The book repeats some of its core themes time and time again, presumably to drive the message home that we should not be looking for absolutes in how we understand the city, but revel in the flux of the urban dynamic. This is a message well worth saying in an era of targets, results and 100-point plans, but the devil is in the detail.
Landry seems to revel in uncertainty because it prompts 'creatives' to come up with solutions. While examining some of the success stories of urban change, he chirps that we must open our arms to the 'virtues of failure'. In Landry's view, a celebration of failure might be the first stage to success, but a success that can't be enjoyed lest we become complacent and fail.

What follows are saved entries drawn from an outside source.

(** C8.  A sampling step that returns has changed the signal at index
    [j] only: the quadrature components, both kick times and the random
    generator are what they were, the signal keeps its other entries,
    and any later pending-kick loop runs from the sampled state exactly
    as it would from the state before sampling. *)
Theorem sample_frame (j i : nat) (st st' : state G) :
  sample G time freq eta j i st = Ok st' ->
  amplsin st' = amplsin st /\ amplcos st' = amplcos st /\
  last_kicktime st' = last_kicktime st /\
  next_kicktime st' = next_kicktime st /\
  gen st' = gen st /\
  signal st'
  = list_set (signal st) j
      (nth j (signal st) 0 + mode_term time freq eta st j i) /\
  (forall k, k <> j -> nth_error (signal st') k = nth_error (signal st) k) /\
  forall fuel j' i',
    kick_loop G gauss time eta ka kts fuel j' i' st'
    = s <- kick_loop G gauss time eta ka kts fuel j' i' st ;;
      Ok (set_signal (signal st') s).
Proof.
  intro H.
  assert (Hlt : forall l k v, getitem l k = Ok v -> v = nth k l 0).
  { intros l k v Hg. unfold getitem in Hg.
    destruct (nth_error l k) eqn:E; [|discriminate].
    injection Hg as <-. symmetry. now apply nth_error_nth. }
  assert (Hpy : forall a k v, py_getitem a k = Ok v -> v = nth k (entries a) 0).
  { intros [y|l] k v Hg; simpl in Hg; [discriminate|]. now apply Hlt. }
  unfold sample in H. bind_inv H. injection H as <-. simpl.
  repeat match goal with
  | Hg : getitem _ _ = Ok _ |- _ => apply Hlt in Hg; subst
  | Hg : py_getitem _ _ = Ok _ |- _ => apply Hpy in Hg; subst
  end.
  match goal with
  | Hs : setitem _ _ _ = Ok ?sig |- _ =>
      assert (Hsig : sig = list_set (signal st) j
                (nth j (signal st) 0 + mode_term time freq eta st j i));
      [unfold setitem in Hs;
       destruct (j <? length (signal st))%nat; [|discriminate];
       now injection Hs as <-|]
  end.
  conj; auto.
  - intros k Hk. rewrite Hsig. now apply nth_error_list_set_ne.
  - intros fuel j' i'.
    match goal with
    | |- context [mkState _ _ _ _ ?sig _] =>
        change (mkState (amplsin st) (amplcos st) (last_kicktime st)
                  (next_kicktime st) sig (gen st)) with (set_signal sig st)
    end.
    apply kick_loop_set_signal.
Qed.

It's a 'can't win' rather than a 'win-win' argument. We need, he says, 'a self-conscious recognition that a city has a crisis or challenge that needs to be addressed' and believes that if it ain't broke, you haven't looked hard enough. His view is that adversity breeds imaginative solutions; a masochistic defence of the liberating nature of restraint.

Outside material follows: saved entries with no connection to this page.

Definition set_request_close_event (v : bool) (g : Gateway) : Gateway :=
  {| _activity := _activity g; _backoff := _backoff g;
     _handshake_event := _handshake_event g; _idle_since := _idle_since g;
     _intents := _intents g; _is_afk := _is_afk g;
     _last_run_started_at := _last_run_started_at g;
     _request_close_event := v; _seq := _seq g; _session_id := _session_id g;
     _shard_id := _shard_id g; _shard_count := _shard_count g;
     _status := _status g; _token := _token g; _ws := _ws g; _zlib := _zlib g;
     _zombied := _zombied g; connected_at := connected_at g;
     heartbeat_interval := heartbeat_interval g;
     heartbeat_latency := heartbeat_latency g;
     last_heartbeat_sent := last_heartbeat_sent g;
     last_message_received := last_message_received g;
     large_threshold := large_threshold g |}.

Definition set_seq (v : json) (g : Gateway) : Gateway :=
  {| _activity := _activity g; _backoff := _backoff g;
     _handshake_event := _handshake_event g; _idle_since := _idle_since g;
     _intents := _intents g; _is_afk := _is_afk g;
     _last_run_started_at := _last_run_started_at g;
     _request_close_event := _request_close_event g; _seq := v;
     _session_id := _session_id g; _shard_id := _shard_id g;
     _shard_count := _shard_count g; _status := _status g; _token := _token g;
     _ws := _ws g; _zlib := _zlib g; _zombied := _zombied g;
     connected_at := connected_at g;
     heartbeat_interval := heartbeat_interval g;
     heartbeat_latency := heartbeat_latency g;
     last_heartbeat_sent := last_heartbeat_sent g;
     last_message_received := last_message_received g;
     large_threshold := large_threshold g |}.

Definition set_session_id (v : json) (g : Gateway) : Gateway :=
  {| _activity := _activity g; _backoff := _backoff g;
     _handshake_event := _handshake_event g; _idle_since := _idle_since g;
     _intents := _intents g; _is_afk := _is_afk g;
     _last_run_started_at := _last_run_started_at g;
     _request_close_event := _request_close_event g; _seq := _seq g;
     _session_id := v; _shard_id := _shard_id g;
     _shard_count := _shard_count g; _status := _status g; _token := _token g;
     _ws := _ws g; _zlib := _zlib g; _zombied := _zombied g;
     connected_at := connected_at g;
     heartbeat_interval := heartbeat_interval g;
     heartbeat_latency := heartbeat_latency g;
     last_heartbeat_sent := last_heartbeat_sent g;
     last_message_received := last_message_received g;
     large_threshold := large_threshold g |}.

Definition set_status (v : option PresenceStatus) (g : Gateway) : Gateway :=
  {| _activity := _activity g; _backoff := _backoff g;
     _handshake_event := _handshake_event g; _idle_since := _idle_since g;
     _intents := _intents g; _is_afk := _is_afk g;
     _last_run_started_at := _last_run_started_at g;
     _request_close_event := _request_close_event g; _seq := _seq g;
     _session_id := _session_id g; _shard_id := _shard_id g;
     _shard_count := _shard_count g; _status := v; _token := _token g;
     _ws := _ws g; _zlib := _zlib g; _zombied := _zombied g;
     connected_at := connected_at g;
     heartbeat_interval := heartbeat_interval g;
     heartbeat_latency := heartbeat_latency g;
     last_heartbeat_sent := last_heartbeat_sent g;
     last_message_received := last_message_received g;
     large_threshold := large_threshold g |}.

Definition set_ws (v : bool) (g : Gateway) : Gateway :=
  {| _activity := _activity g; _backoff := _backoff g;
     _handshake_event := _handshake_event g; _idle_since := _idle_since g;
     _intents := _intents g; _is_afk := _is_afk g;
     _last_run_started_at := _last_run_started_at g;
     _request_close_event := _request_close_event g; _seq := _seq g;
     _session_id := _session_id g; _shard_id := _shard_id g;
     _shard_count := _shard_count g; _status := _status g; _token := _token g;
     _ws := v; _zlib := _zlib g; _zombied := _zombied g;
     connected_at := connected_at g;
     heartbeat_interval := heartbeat_interval g;
     heartbeat_latency := heartbeat_latency g;
     last_heartbeat_sent := last_heartbeat_sent g;
     last_message_received := last_message_received g;
     large_threshold := large_threshold g |}.

Definition set_zlib (v : option Inflater) (g : Gateway) : Gateway :=
  {| _activity := _activity g; _backoff := _backoff g;
     _handshake_event := _handshake_event g; _idle_since := _idle_since g;
     _intents := _intents g; _is_afk := _is_afk g;
     _last_run_started_at := _last_run_started_at g;
     _request_close_event := _request_close_event g; _seq := _seq g;
     _session_id := _session_id g; _shard_id := _shard_id g;
     _shard_count := _shard_count g; _status := _status g; _token := _token g;
     _ws := _ws g; _zlib := v; _zombied := _zombied g;
     connected_at := connected_at g;
     heartbeat_interval := heartbeat_interval g;
     heartbeat_latency := heartbeat_latency g;
     last_heartbeat_sent := last_heartbeat_sent g;
     last_message_received := last_message_received g;
     large_threshold := large_threshold g |}.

One of the 'best practice' examples cited is Belo Horizonte in Brazil, where 'an annual parade is held to help change people's perceptions. . . where scavengers and street sweepers dress in colourful, recyclable clothes.'He then goes on to say that 'The Big Issue has had a substantial impact on the perception of the homeless. . . elevated out of the traditional hand-out mentality'. Really?

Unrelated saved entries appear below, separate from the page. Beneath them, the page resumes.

(** * LediGlow demo auth server ([server.js]): model and verified properties

    The four Express handlers ([POST /api/signup], [POST /api/login],
    [GET /api/me], [POST /api/logout]) are embedded as pure functions from
    a request and the two in-memory stores to a response and the new
    stores.  What the handlers read from the outside world (the clock,
    [Math.random], the salt bcrypt draws) is passed in as an explicit
    environment; bcrypt itself and the engine's number printing are
    parameters of the development.

    The handlers come in three layers: on bodies whose fields are strings
    or missing, each request served to completion ([signup], [login],
    [me], [logout], [handle]); split at their [await]s and interleaved by
    the event loop ([signup_begin], [signup_resume], [login_begin],
    [login_resume], [turn]); and on arbitrary JSON bodies with
    JavaScript's conversions ([Wire]). *)

From stdpp Require Import gmap list strings pretty.
From Stdlib Require Import Ascii.

Open Scope Z_scope.

(** ** JavaScript strings

    A JavaScript string is a sequence of UTF-16 code units; [length] counts
    code units and a regular expression without the [u] flag matches code
    unit by code unit. *)

Abbreviation jsstring := (list N).

(** The string literal [s] of the source, as code units (ASCII text). *)
Definition js (s : string) : jsstring :=
  N_of_ascii <$> String.list_ascii_of_string s.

He considers that the traditional view of these two examples - and many others - in terms of blight, poverty and squalor is too compartmentalised; suggesting that the homeless be given homes, arguing that scavengers be given jobs, is too old-fashioned.
Rather we should look at the imaginative and creative benefits of people who have traditionally been seen as marginal to society.
There are many sublime and ridiculous examples, although the former are few and far between. Huddersfield crops up throughout the book as the hub of the new 'creative milieu'. No offence, but I rest my case.
It is not necessary to read far into The Creative City to sense that Landry's definition of creativity is synonymous with participation and social engagement. The object of the book is therefore to create a means of involving society - an elusive social cohesion. Landry would undoubtedly consider it crass of me to look for the Holy Grail of urban harmony. Maybe he's right, but by enjoying the 'process of engagement'more than the way it impacts on material betterment, he is in danger of applauding self-denial.